- **Exercise brief**
Only the lines from the start of the data through the one containing "destruct o as [|h r]." belong in your answer; return them exactly.

- **Materials provided**
(** The printing loop of teardown_server, on a cache built by
    lru_cache_init and any gets and puts, prints each live slot
    0 .. currentCapacity-1 exactly once, starting at the head and following
    the next pointers, and never dereferences NULL. *)
Theorem teardown_prints_each_entry (N : Z) (ops : list cache_op) (c0 c : lruCache_t) :
  lru_cache_init N = Some c0 → cache_run c0 ops = Some c →
  ∃ o es, teardown_print c = Some es ∧ o ≡ₚ seq 0 (currentCapacity c) ∧
    (match o with [] => True | h :: _ => h = head c end) ∧
    (∀ x y, (x, y) ∈ links o → get_next (cachePool c) (Some x) = Some (Some y)) ∧
    Forall2 (λ x e, get_entry (cachePool c) x = Some e) o es.
Proof.
  intros Hi Hr.
  destruct (Z.leb_spec N 0) as [Hn|Hn]; [unfold lru_cache_init in Hi; destruct (N <=? 0)%Z eqn:E; [discriminate|lia]|].
  destruct (cache_init_spec_pos N Hn) as (c1 & Hc1 & Hinv1 & _). rewrite Hi in Hc1. injection Hc1 as <-.
  destruct (cache_run_inv c0 [] ops Hinv1) as (c' & o & Hr' & Hinv & _). rewrite Hr in Hr'. injection Hr' as <-.
  exists o. destruct Hinv as (_ & _ & _ & Hperm & Ho).
  assert (Hlen : currentCapacity c = length o) by (rewrite (Permutation_length Hperm), length_seq; done).
  unfold teardown_print.
  destruct o as [|h r].
  - exists []. rewrite Hlen. split; [done|]. split; [done|]. split; [done|].
    split; [intros ? ? Hin; inversion Hin|constructor].
  - destruct Ho as [Hh [Hnd Hc]]. subst h.
    destruct (teardown_loop_chain (cachePool c) r (head c) (head c) Hc) as (es & Hl & Hf).
    exists es. split; [rewrite Hlen; cbn [length]; rewrite Hl; done|]. split; [done|]. split; [done|]. split; [|done].
    intros x y Hxy. unfold chain in Hc. rewrite Forall_forall in Hc.
    assert (Hxy' : (x, y) ∈ links ((head c :: r) ++ [head c])).
    { destruct (exists_last (l := head c :: r)) as (l & L & HL); [done|].
      rewrite HL in Hxy |- *. rewrite <- app_assoc. cbn [app].
      rewrite links_app. apply elem_of_app. by left. }
    apply (Hc _ Hxy').
Qed.
Lemma failure_not_guidance (m : string) :
  "Failed to connect: " +:+ m
  ≠ "Error: Please set up connection first using setup_connection".
Proof. cbn [String.append]. discriminate. Qed.

Lemma not_found_not_guidance (n : string) :
  "Type '" +:+ n +:+ "' not found in schema"
  ≠ "Error: Please set up connection first using setup_connection".
Proof. cbn [String.append]. discriminate. Qed.

Lemma chars_app (a b : string) :
  list_ascii_of_string (a +:+ b) = list_ascii_of_string a ++ list_ascii_of_string b.
Proof. induction a as [|c a IH]; simpl; [done | by rewrite IH]. Qed.

Lemma join_has_line_feed (a b : string) (rest : list string) :
  PyStr.LF ∈ list_ascii_of_string (PyStr.join PyStr.NL (a :: b :: rest)).
Proof.
  unfold PyStr.join. cbn [String.concat]. rewrite !chars_app.
  apply elem_of_app. right. apply elem_of_app. left. cbn. apply list_elem_of_here.
Qed.

(** A text without a line feed is the join of a list of names only when
    it is the one name of the list, or empty. *)
Lemma join_one_line (names : list string) (text : string) :
  PyStr.LF ∉ list_ascii_of_string text →
  PyStr.join PyStr.NL names = text →
  names = [text] ∨ (names = [] ∧ text = EmptyString).
Proof.
  intros Hlf Hjoin. destruct names as [|a [|b rest]].
  - right. by subst text.
  - left. by subst text.
  - destruct Hlf. rewrite <- Hjoin. apply join_has_line_feed.
Qed.

Lemma guidance_one_line :
  PyStr.LF ∉ list_ascii_of_string
    "Error: Please set up connection first using setup_connection".
Proof. by apply (bool_decide_unpack _). Qed.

- **Solution to this problem**
(** The printing loop of teardown_server, on a cache built by
    lru_cache_init and any gets and puts, prints each live slot
    0 .. currentCapacity-1 exactly once, starting at the head and following
    the next pointers, and never dereferences NULL. *)
Theorem teardown_prints_each_entry (N : Z) (ops : list cache_op) (c0 c : lruCache_t) :
  lru_cache_init N = Some c0 → cache_run c0 ops = Some c →
  ∃ o es, teardown_print c = Some es ∧ o ≡ₚ seq 0 (currentCapacity c) ∧
    (match o with [] => True | h :: _ => h = head c end) ∧
    (∀ x y, (x, y) ∈ links o → get_next (cachePool c) (Some x) = Some (Some y)) ∧
    Forall2 (λ x e, get_entry (cachePool c) x = Some e) o es.
Proof.
  intros Hi Hr.
  destruct (Z.leb_spec N 0) as [Hn|Hn]; [unfold lru_cache_init in Hi; destruct (N <=? 0)%Z eqn:E; [discriminate|lia]|].
  destruct (cache_init_spec_pos N Hn) as (c1 & Hc1 & Hinv1 & _). rewrite Hi in Hc1. injection Hc1 as <-.
  destruct (cache_run_inv c0 [] ops Hinv1) as (c' & o & Hr' & Hinv & _). rewrite Hr in Hr'. injection Hr' as <-.
  exists o. destruct Hinv as (_ & _ & _ & Hperm & Ho).
  assert (Hlen : currentCapacity c = length o) by (rewrite (Permutation_length Hperm), length_seq; done).
  unfold teardown_print.
  destruct o as [|h r].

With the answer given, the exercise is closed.